Bei all dem Ärger über den sorglosen Umgang mit dem Geld der Bundesbürger, gibt es auch einige Lichtblicke. Das „Schwarzbuch“ nennt exemplarisch auch Fälle, wo Steuergeld gerettet wurde. So wurde etwa der elektronische Entgeltnachweises „Elena“ – ein von der einstigen schwarz-roten Vorgängerregierung angestoßenes Datenspeicherprojekt – wieder gestoppt. Im Jahr 2009 lobte die Bundesregierung das Meldesystem noch als Vorzeigeprojekt für den Bürokratieabbau.

Doch zeigte sich alsbald, dass neben den massiven datenschutzrechtlichen und technischen Problemen vor allem kleine und mittlere Unternehmen durch die lästigen Meldepflichten belastet wurden und das Projekt auch dem Staat teuer kam. Es folgte die Kehrtwende.

Im Koalitionsvertrag zwar noch vorgesehen, wurde „Elena“ im Herbst 2011 begraben. Das anfängliche Hochloben der Koalitionäre drehte sich um 180 Grad. Der Steuerzahlerbund konstatierte: „Lieber ein Ende mit Schrecken als ein Schrecken ohne Ende.“ Dennoch stellt der Bund im laufenden Jahr 2012 weitere 5,75 Millionen Euro bereit, um das gescheiterte Projekt abzuwickeln, 750.000 Euro davon für kommunikative Maßnahmen, also, wie der Verband spöttelt, für den öffentlichkeitswirksamen Abgesang auf „Elena“.

Auch das Bundesarbeitsministerium geriet ins Grübeln, nachdem der Steuerzahlerbund erstmals im „Schwarzbuch“ 2010 das kostspielige Anheuern von gleich drei PR-Agenturen auf einmal kritisierte, obwohl zugleich knapp 40 Mitarbeiter in vier verschiedenen Referaten für die Presse- und Öffentlichkeitsarbeit des Ministeriums zuständig waren.  Diesen Missstand griff auch der Bundesrechnungshof in seinem Jahresbericht 2011 auf. Vor allem, dass der interne Personal-Wirrwarr und der teure Zukauf von PR-Experten letztlich zur Steuergeldverschwendung geführt haben.
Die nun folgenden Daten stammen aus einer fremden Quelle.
Definition out_of_replies (f : fault) : Prop := f = Fatal.
Lemma decoded_spec s ctx c : inv s -> have_reply s = true -> call_ok ctx c (ext (conts s)) ->
  wpf out_of_replies (handleDecodedSyscall ctx c) (fun _ s' =>
    (killed s s' /\ have_reply s' = true /\ rest_ok (ext (conts s'))) \/ inv s') s.
Proof.
  intros (a & Hinv) Hh Hc. pose proof Hinv as [Hr [Hrest _ _]]. eapply wpf_weaken with (gives_up c); [by intros f [-> _]|].
  eapply wpf_mono; [apply (syscall_spec s a); [done| |done|done]; by rewrite <- (rp_ext _ _ (proj1 Hr))|].
  intros r s' Ho. by eapply outcome_inv.
Qed.
Lemma serve_spec s badge_ msg arrived who :
  inv s -> (7 ≤ length arrived)%nat ->
  (forall id, who = Some id -> message_ok badge_ msg arrived id s) ->
  wpf out_of_replies (serve badge_ msg arrived who) (fun _ s' => killed s s' \/ inv s') s.
Proof.
  intros Hi Hlen Hok. unfold serve. apply wpf_bind, wp_rest. unfold on_regs at 1. wp_line.
  set (e1 := mkRest _ _ _ _ arrived _). assert (Hk1 : kept (ext (conts s)) e1).
  { destruct (inv_rest_ok _ Hi) as [(Hw & Hl & Hr & _) _]. by split. }
  assert (Hi1 : inv (at_ s e1)) by by apply inv_kept.
  destruct who as [id|]; [|apply wp_set_have_reply; right; by apply inv_have_reply].
  destruct (Hok id eq_refl) as (_ & Hid & Hcall). clear Hok. apply wpf_bind. unfold handle_syscall. case_bool_decide.
  - apply wpf_bind, wp_rest_at. eapply wpf_mono.
    { eapply (regs_step _ (ext (conts s)) e1 _ (fun _ => True) Hk1). apply wp_SetMR; [simpl; lia|]. done. }
    intros _ e2 [Hk2 _]. apply wpf_bind, wp_set_have_reply. wp_line. apply send_turn; [right|done].
    by apply (inv_have_reply (at_ s e2)), inv_kept.
  - apply wpf_bind, wp_rest_at. unfold on_regs. apply wpf_zoom, wpf_wp. simpl.
    destruct (wp_inv _ _ _ (deserialise_total msg arrived Hlen)) as (c & r & Hd & ->). eapply wpf_ok; [exact Hd|]. fold e1.
    set (s2 := mkServer (conts (at_ s e1)) (sreply s) (sreply_ut s) true).
    assert (Hi2 : inv s2) by by apply (inv_have_reply (at_ s e1)). assert (Hk2 : kept e1 e1) by exact (inv_rest_ok _ Hi1).
    destruct c as [err|c].
    + apply wpf_bind, wp_set_have_reply. fold s2. apply wpf_bind, wp_rest. eapply wpf_mono.
      { eapply (regs_step _ e1 e1 _ (fun _ => True) Hk2). apply wp_SetMR; [simpl; lia|]. done. }
      intros _ e2 [He2 _]. wp_line. apply send_turn; [right|done]. by apply inv_kept.
    + wp_line. apply wp_set_have_reply. fold s2. wp_line. eapply wpf_mono; [apply decoded_spec; [done|done|by apply Hcall]|].
      intros [resp|] s3 Hs3.
      2:{ wp_line. apply send_turn; [destruct Hs3 as [[Hkill _]|]; auto|]. intros Hf. destruct Hs3 as [(_ & Ht & _)|]; [congruence|done]. }
      assert (Hk3 : kept (ext (conts s3)) (ext (conts s3))) by (destruct Hs3 as [(_ & _ & ?)|]; [done|by apply inv_rest_ok]).
      apply wp_rest. eapply wpf_mono.
      { eapply (regs_step _ _ _ _ (fun _ => True) Hk3). eapply wpf_mono; [apply response_serialise_spec|done].
        destruct Hk3 as [(_ & _ & _ & ?) _]. lia. }
      intros m e3 [He3 _]. apply send_turn.
      * destruct Hs3 as [(Hkill & _)|Hi3]; [by left|right; by apply inv_kept].
      * intros Hf. destruct Hs3 as [(_ & Ht & _)|Hi3]; [simpl in Hf; congruence|by apply inv_kept].
Qed.
(* ===== verification/ServerDemo.v ===== *)
(** * Runs of the server

    A server with one page of client memory, workers that take every request, and an
    allocator that numbers reply objects; the witnesses of the theorems on system
    calls, and a name that kills the reply object of the server. *)

From S2P Require Import Prelude VmRegion VmMmap Errno Clients UserCopy FileTable Console FileWork Syscall Continuation Server ServerCalls ServerHandlers ServerReplies.

(** ** The parts outside *)

#[export] Instance demo_vm : VmEnv plain := {|
  user_mem _ := plain_mem; vm_state_lookup _ _ := true; vm_brk _ n := mret (if bool_decide (n < 2 ^ 63) then inr n else inl Bounds);
  vm_mmap _ _ _ _ _ _ _ := mret (inl Unsupported) |}.
#[export, refine] Instance demo_vm_laws : VmEnvLaws plain := {| mem_laws _ := plain_laws |}.
Proof.
  - intros id n u. apply wpf_ret. by case_bool_decide.
  - intros id addr len prot flags fd off s u _ _ _. apply wpf_ret. simpl. eauto.
Defined.

(** The requests that the workers have, and whether they take more. *)
Record workers := mkWorkers { given : list (nat * Request); full : bool; timers : Z }.
Fixpoint max_cap (tr : list Event) : Z :=
  match tr with [] => 0 | Retype r _ :: tr => Z.max r (max_cap tr) | _ :: tr => max_cap tr end.
#[export] Instance demo_env : ServerEnv workers := {|
  alloc_retype tr k := ((max_cap tr + 1, Some (max_cap tr + 1001)), k);
  enqueue_work i _ req k := if full k then (- EAGAIN, k) else (0, mkWorkers ((i, req) :: given k) false (timers k));
  malloc k := (true, k);
  register_timer _ k := (Some (timers k), mkWorkers (given k) (full k) (timers k + 1));
  get_time _ := 5; pager_stats _ := (0, 0, 0, 0, 0); network_console_send _ l := Z.of_nat (length l) |}.

Lemma live_max tr L r : r ∈ foldl live_step L tr -> r ∈ L \/ r ≤ max_cap tr.
Proof.
  revert L. induction tr as [|e tr IH]; intros L Hr; simpl in *; [by left|]. apply IH in Hr as [Hr|Hr].
  - destruct e as [c u|c m|c|c|u]; simpl in Hr; [|auto..|auto|auto].
    + apply elem_of_union in Hr as [->%elem_of_singleton|Hr]; [right; simpl; lia|by left].
    + left. set_solver.
  - right. destruct e; simpl; lia.
Qed.
#[export] Instance demo_env_laws : ServerEnvLaws workers.
Proof.
  split.
  - intros tr k. simpl. intros Hin. apply (live_max tr ∅) in Hin as [Hin|Hin]; [set_solver|lia].
  - done.
Qed.

(** ** A server that has just started *)

Abbreviation Rest := (@Server.Rest plain workers).
Abbreviation Server := (@Server.Server plain workers).
Definition rest0 (name : list Z) (b : bool) : Rest :=
  mkRest (fst (world0 1)) (replicate (Z.to_nat MAX_CLIENTS) reset) (Plain {[0x1000]} ∅ (store_bytes ∅ 0x1000 name)) (mkWorkers [] b 0)
    (replicate 7 0) [].
Definition blank : Info := mkInfo 0 0 0 0 SCustom (OnIRQ 0).
Definition cold (e : Rest) : @St Rest :=
  mkSt (replicate CONT_POOL_SIZE (Cont None blank)) None 0 (replicate 32 None) None None [Retype 1 1001] e.
Definition start (name : list Z) (b : bool) : Server :=
  mkServer (match bootstrap (cold (rest0 name b)) with Ok (_, c) => c | Fault _ => cold (rest0 name b) end) 1 1001 true.

Lemma rest0_ok name b : rest_ok (rest0 name b).
Proof.
  split; [exact (console_world0_ok 128)|]. split; [done|]. split; [done|]. simpl. lia.
Qed.
Lemma start_rep name b : rep (conts (start name b)) (abs_start (cold (rest0 name b))).
Proof.
  assert (Hidle : idle (cold (rest0 name b))).
  { repeat split; try done. apply Forall_replicate. done. }
  destruct (wp_inv _ _ _ (bootstrap_spec _ Hidle)) as (u & c & Hrun & Hr). unfold start. rewrite Hrun. exact Hr.
Qed.
Lemma start_ext name b : ext (conts (start name b)) = rest0 name b.
Proof. pose proof (rp_ext _ _ (proj1 (start_rep name b))) as Hx. by rewrite <- Hx. Qed.
Lemma start_fresh name b : fresh_server (start name b).
Proof.
  split; [rewrite start_ext; apply rest0_ok|]. split; [by rewrite start_ext|]. split.
  - exists 1001. pose proof (rp_trace _ _ (proj1 (start_rep name b))) as Hx. by rewrite <- Hx.
  - exists (abs_start (cold (rest0 name b))). split; [apply start_rep|]. intros q Hq. simpl. by rewrite decide_False.
Qed.

(** ** Opening a file *)

(** The name [f], and the name [a/b]. *)
Definition good_name : list Z := [102; 0].
Definition bad_name : list Z := [97; 47; 98; 0].
Definition open_call (size : Z) : Syscall := Open 0 0x1000 size.
Definition open_regs (size : Z) : Regs := [intFromEnum NOpen; 0; 0x1000; size; 0; 0; 0].

Lemma open_args size e : call_ok (Ctx 5 (Some 0) true) (open_call size) (e : Rest).
Proof. split; [by intros id [= <-]|]. simpl. unfold OPEN_PATH_CAPACITY. lia. Qed.

(** The call is suspended: the server has reply object 2. *)
Lemma syscall_outcome_witness : exists s', handleDecodedSyscall (Ctx 5 (Some 0) true) (open_call 2) (start good_name false) = Ok (None, s') /\
  outcome (start good_name false) (abs_start (cold (rest0 good_name false))) None s'.
Proof.
  assert (Hv : value_of (handleDecodedSyscall (Ctx 5 (Some 0) true) (open_call 2) (start good_name false)) = Some None) by (vm_compute; reflexivity).
  assert (Hok : rest_ok (ext (conts (start good_name false)))) by (rewrite start_ext; exact (rest0_ok _ _)).
  exact (wpf_value _ _ _ _ _ (syscall_outcome (start good_name false) (abs_start (cold (rest0 good_name false))) (Ctx 5 (Some 0) true) (open_call 2)
    (start_rep _ _) Hok eq_refl (open_args 2 _)) Hv).
Defined.

(** The same as a turn of the loop. *)
Definition open_turn (size : Z) : Action := ACall 5 (MI 0 0 4) (open_regs size) (Some 0).
Definition after (x : Action) (s : Server) : Server := match act x s with Ok (_, s') => s' | Fault _ => s end.

Lemma open_turn_ok size (s : Server) : act_ok s (open_turn size).
Proof.
  split; [simpl; lia|]. intros id [= <-]. split; [simpl; lia|]. split; [lia|]. intros c Hc found.
  assert (Hd : deserialise (MI 0 0 4) (open_regs size) = Ok (inr (open_call size), open_regs size)) by reflexivity.
  rewrite Hd in Hc. injection Hc as <-. split; [by intros id [= <-]|]. simpl. unfold OPEN_PATH_CAPACITY. lia.
Qed.
Definition opened : Server := after (open_turn 2) (start good_name false).
Lemma opened_runs : act (open_turn 2) (start good_name false) = Ok (tt, opened).
Proof. vm_compute. reflexivity. Qed.
Lemma opened_trace : trace (conts opened) = [Retype 1 1001; Retype 2 1002] /\ trace (conts (start good_name false)) = [Retype 1 1001] /\
  sreply (start good_name false) = 1.
Proof. vm_compute. auto. Qed.
Lemma opened_reached : rtc server_step (start good_name false) opened.
Proof.
  apply rtc_once. exists (open_turn 2). split; [apply open_turn_ok|]. split; [exact opened_runs|]. unfold killed.
  destruct opened_trace as (-> & -> & ->). simpl. intros Hin. apply list_elem_of_singleton in Hin. discriminate.
Qed.

(** ** A name that is rejected *)

(** A client opens [a/b].  The server deletes its own reply object, frees its memory, and
    then answers on it: the client never gets the answer, and the object that was made
    for the next message is lost. *)
Definition rejected : Server := after (open_turn 4) (start bad_name false).
Lemma rejected_runs : act (open_turn 4) (start bad_name false) = Ok (tt, rejected).
Proof. vm_compute. reflexivity. Qed.
Lemma rejected_trace : exists m, trace (conts rejected) =
  [Retype 1 1001; Retype 2 1002; UtFree 1002; Delete 1; FreeSlot 1; UtFree 1001; Send 1 m] /\ sreply rejected = 1.
Proof. eexists. vm_compute. auto. Qed.
Lemma rejected_open_unsafe : act_ok (start bad_name false) (open_turn 4) /\
  act (open_turn 4) (start bad_name false) = Ok (tt, rejected) /\ ~ safe (trace (conts rejected)) /\ sreply rejected ∉ live (trace (conts rejected)).
Proof.
  split; [apply open_turn_ok|]. split; [exact rejected_runs|]. destruct rejected_trace as (m & -> & ->). split.
  - unfold safe. simpl. intros (_ & _ & _ & _ & _ & _ & Hin & _). set_solver.
  - unfold live. simpl. set_solver.
Qed.
(** The same happens when the workers have too much to do. *)
Lemma busy_open_unsafe : exists m, trace (conts (after (open_turn 2) (start good_name true))) =
  [Retype 1 1001; Retype 2 1002; UtFree 1002; Delete 1; FreeSlot 1; UtFree 1001; Send 1 m].
Proof. eexists. vm_compute. reflexivity. Qed.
Immerhin habe das Ministerium reagiert und eine umfassende Aufgabenkritik in Gang gesetzt, um Möglichkeiten einer Aufgabenbündelung auszuloten und Einsparpotenziale zu ermitteln, freut sich der Steuerzahlerbund. Manchmal lohnt es sich eben doch, der Politik auf die Finger zu klopfen.